Lemma analyze_trends_previous_positive_witness :
  exists trends r,
    analyze_trends class_attributes winter_store spring_counts None 1
    = Py.Ok trends
    /\ trends !! "Python" = Some r
    /\ trend r = "rising"
    /\ percentage_change r = Float64.of_int 15.
Proof.
  destruct spring_analysis as [trends Hrun]. exists trends.
  destruct (analyze_trends_previous_positive
              (Float64.neg (Float64.literal 5 2)) (Float64.literal 5 2)
              winter_store spring_counts None 1 winter_counts "Python"
              winter_comparison) as [_ Hrec].
  - vm_compute. reflexivity.
  - destruct (Hrec trends Hrun)
      as (fraction & pct & cls & Hdiv & Hround & Hlook & Hrise & _).
    vm_compute in Hdiv. injection Hdiv as <-.
    vm_compute in Hround. injection Hround as <-.
    eexists. split; [exact Hrun|]. split; [exact Hlook|].
    split; [|vm_compute; reflexivity].
    apply Hrise. vm_compute. reflexivity.
Defined.

Lemma analyze_trends_previous_zero_witness :
  exists trends r,
    analyze_trends class_attributes winter_store spring_counts None 1
    = Py.Ok trends
    /\ trends !! "Zig" = Some r
    /\ absolute_change r = 5
    /\ trend r = "rising"
    /\ trends !! "Cobol" = None.
Proof.
  destruct spring_analysis as [trends Hrun]. exists trends.
  destruct (analyze_trends_previous_zero class_attributes
              winter_store spring_counts None 1 winter_counts "Zig"
              winter_comparison eq_refl) as [_ Hzig].
  destruct (Hzig trends Hrun) as [Hnew _].
  destruct (analyze_trends_previous_zero class_attributes
              winter_store spring_counts None 1 winter_counts "Cobol"
              winter_comparison eq_refl) as [_ Hcobol].
  destruct (Hcobol trends Hrun) as [_ Hnone].
  eexists. split; [exact Hrun|].
  split; [apply Hnew; vm_compute; reflexivity|].
  split; [vm_compute; reflexivity|].
  split; [reflexivity|]. apply Hnone. reflexivity.
Defined.

Lemma analyze_trends_without_comparison_witness :
  exists trends r,
    analyze_trends class_attributes winter_store spring_counts
      (Some "2023-12-01") 1 = Py.Ok trends
    /\ trends !! "Go" = Some r
    /\ previous_count r = 0
    /\ absolute_change r = 85
    /\ trend r = "rising".
Proof.
  destruct (analyze_trends_without_comparison class_attributes winter_store
              spring_counts (Some "2023-12-01") 1) as (trends & Hrun & Hall).
  - right. exists "2023-12-01". split; [reflexivity|].
    split; [discriminate|]. vm_compute. reflexivity.
  - exists trends. eexists. split; [exact Hrun|].
    split; [rewrite Hall; reflexivity|]. repeat split.
Defined.
End AnalysisClaims.

(** ** Insertion-ordered dicts *)

Section DictFacts.
Context {V : Type}.
Implicit Types (d : list (string * V)) (k : string) (v : V).

Lemma dict_get_elem d k v : Py.dict_get k d = Some v -> (k, v) ∈ d.
Proof.
  induction d as [|[k' v'] d IH]; simpl; [discriminate|].
  destruct (String.eqb_spec k' k) as [->|_].
  - intros [= ->]. by left.
  - intros H. right. by apply IH.
Qed.

Lemma dict_get_is_Some d k : is_Some (Py.dict_get k d) <-> k ∈ d.*1.
Proof.
  induction d as [|[k' v'] d IH]; simpl.
  - split; [by intros [? ?]|]. intros H. by apply elem_of_nil in H.
  - rewrite elem_of_cons. simpl. destruct (String.eqb_spec k' k) as [->|Hne].
    + split; eauto.
    + rewrite IH. split; [by right|]. intros [->|H]; [contradiction|exact H].
Qed.

Lemma elem_of_dict_set d k v a x :
  (a, x) ∈ Py.dict_set k v d -> x = v \/ (a, x) ∈ d.
Proof.
  induction d as [|[k' v'] d IH]; simpl.
  - intros H. apply list_elem_of_singleton in H as [= _ ->]. by left.
  - destruct (String.eqb_spec k' k) as [->|_]; intros H;
      apply elem_of_cons in H as [[= -> ->]|H].
    + by left.
    + right. by right.
    + right. by left.
    + destruct (IH H) as [->|H']; [by left|]. right. by right.
Qed.
End DictFacts.

(** ** The alias map and the extraction loop *)

Section Extraction.
Import SkillExtractionService.

(** Every value of the alias map is a key of the catalog. *)
Lemma add_variations_values (P : string -> Prop) name vs :
  P name ->
  forall map, (forall a n, (a, n) ∈ map -> P n) ->
  forall a n, (a, n) ∈ add_variations name vs map -> P n.
Proof.
  intros Hname. induction vs as [|v vs IH]; intros map Hmap a n; simpl.
  - apply Hmap.
  - apply IH. intros a' n' H.
    destruct (elem_of_dict_set _ _ _ _ _ H) as [->|H']; eauto.
Qed.

Lemma build_loop_values (P : string -> Prop) items :
  (forall name meta, (name, meta) ∈ items -> P name) ->
  forall map, (forall a n, (a, n) ∈ map -> P n) ->
  forall a n, (a, n) ∈ build_loop items map -> P n.
Proof.
  induction items as [|[name meta] items IH]; intros Hitems map Hmap a n; simpl.
  - apply Hmap.
  - apply IH.
    + intros name' meta' H. eapply Hitems. by right.
    + apply add_variations_values.
      * eapply Hitems. by left.
      * intros a' n' H.
        destruct (elem_of_dict_set _ _ _ _ _ H) as [->|H']; eauto.
        eapply Hitems. by left.
Qed.

Lemma skill_map_values (skills_data : list (string * skill_metadata)) a n :
  (a, n) ∈ _build_skill_map skills_data ->
  is_Some (Py.dict_get n skills_data).
Proof.
  unfold _build_skill_map.
  apply (build_loop_values (fun n => is_Some (Py.dict_get n skills_data))).
  - intros name meta H. apply dict_get_is_Some.
    apply list_elem_of_fmap. by exists (name, meta).
  - intros a' n' H. by apply elem_of_nil in H.
Qed.

Lemma init_well_formed skills_data_file self :
  snd (__init__ skills_data_file) = Py.Ok self -> well_formed self.
Proof.
  unfold __init__.
  destruct (_load_skills_data skills_data_file) as [log [sd|e]]; simpl;
    [|discriminate].
  intros [= <-] a n. simpl. apply skill_map_values.
Qed.

Lemma extract_loop_spec (self : service) (text : list ascii) items :
  (forall a n, (a, n) ∈ items -> is_Some (Py.dict_get n (skills_data self))) ->
  forall discovered extracted,
    NoDup (names extracted) ->
    (forall n, n ∈ discovered <-> n ∈ names extracted) ->
    exists out,
      extract_loop self text items discovered extracted = Py.Ok out
      /\ NoDup (names out)
      /\ (forall n, n ∈ names extracted -> n ∈ names out)
      /\ (forall a n, (a, n) ∈ items -> re_search_word a text = true ->
                      n ∈ names out).
Proof.
  induction items as [|[alias name] items IH];
    intros Hitems discovered extracted Hnd Hdisc; simpl.
  - exists extracted. repeat split; auto.
    intros a n H. by apply elem_of_nil in H.
  - assert (Hrest : forall a n, (a, n) ∈ items ->
                                is_Some (Py.dict_get n (skills_data self))).
    { intros a n H. eapply Hitems. by right. }
    destruct (decide (name ∈ discovered)) as [Hseen|Hnew].
    { destruct (IH Hrest discovered extracted Hnd Hdisc)
        as (out & Hout & Hnd' & Hmono & Hfound).
      exists out. repeat split; auto.
      intros a n H Hmatch. apply elem_of_cons in H as [[= -> ->]|H].
      - apply Hmono. by apply Hdisc.
      - by eapply Hfound. }
    destruct (re_search_word alias text) eqn:Hmatch.
    + destruct (Hitems alias name) as [meta Hmeta]; [by left|].
      rewrite Hmeta.
      set (entry := {| skill := name;
                       skill_category := default "Unknown" (category meta) |}).
      destruct (IH Hrest ({[name]} ∪ discovered) (extracted ++ [entry]))
        as (out & Hout & Hnd' & Hmono & Hfound).
      * unfold names. rewrite fmap_app. apply NoDup_app. split; [exact Hnd|].
        split; [|apply NoDup_singleton].
        intros n Hn Hn'. apply list_elem_of_singleton in Hn'. subst n.
        apply Hnew. by apply Hdisc.
      * intros n. unfold names. rewrite fmap_app, elem_of_app, elem_of_union.
        change (skill <$> [entry]) with [name].
        rewrite elem_of_singleton, list_elem_of_singleton, Hdisc.
        unfold names. tauto.
      * exists out. repeat split; auto.
        -- intros n Hn. apply Hmono. unfold names.
           rewrite fmap_app, elem_of_app. by left.
        -- intros a n H Hm. apply elem_of_cons in H as [[= -> ->]|H].
           ++ apply Hmono. unfold names. rewrite fmap_app, elem_of_app.
              right. by apply list_elem_of_singleton.
           ++ by eapply Hfound.
    + destruct (IH Hrest discovered extracted Hnd Hdisc)
        as (out & Hout & Hnd' & Hmono & Hfound).
      exists out. repeat split; auto.
      intros a n H Hm. apply elem_of_cons in H as [[= -> ->]|H].
      * congruence.
      * by eapply Hfound.
Qed.
End Extraction.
━━━━━━━━━━━━━━━━
Task brief -> The answer should contain only the lines from the first line of the entries through the line holding "destruct (analyze_trends_previous_positive", each exactly as written.

Result of the task ->
Lemma analyze_trends_previous_positive_witness :
  exists trends r,
    analyze_trends class_attributes winter_store spring_counts None 1
    = Py.Ok trends
    /\ trends !! "Python" = Some r
    /\ trend r = "rising"
    /\ percentage_change r = Float64.of_int 15.
Proof.
  destruct spring_analysis as [trends Hrun]. exists trends.
  destruct (analyze_trends_previous_positive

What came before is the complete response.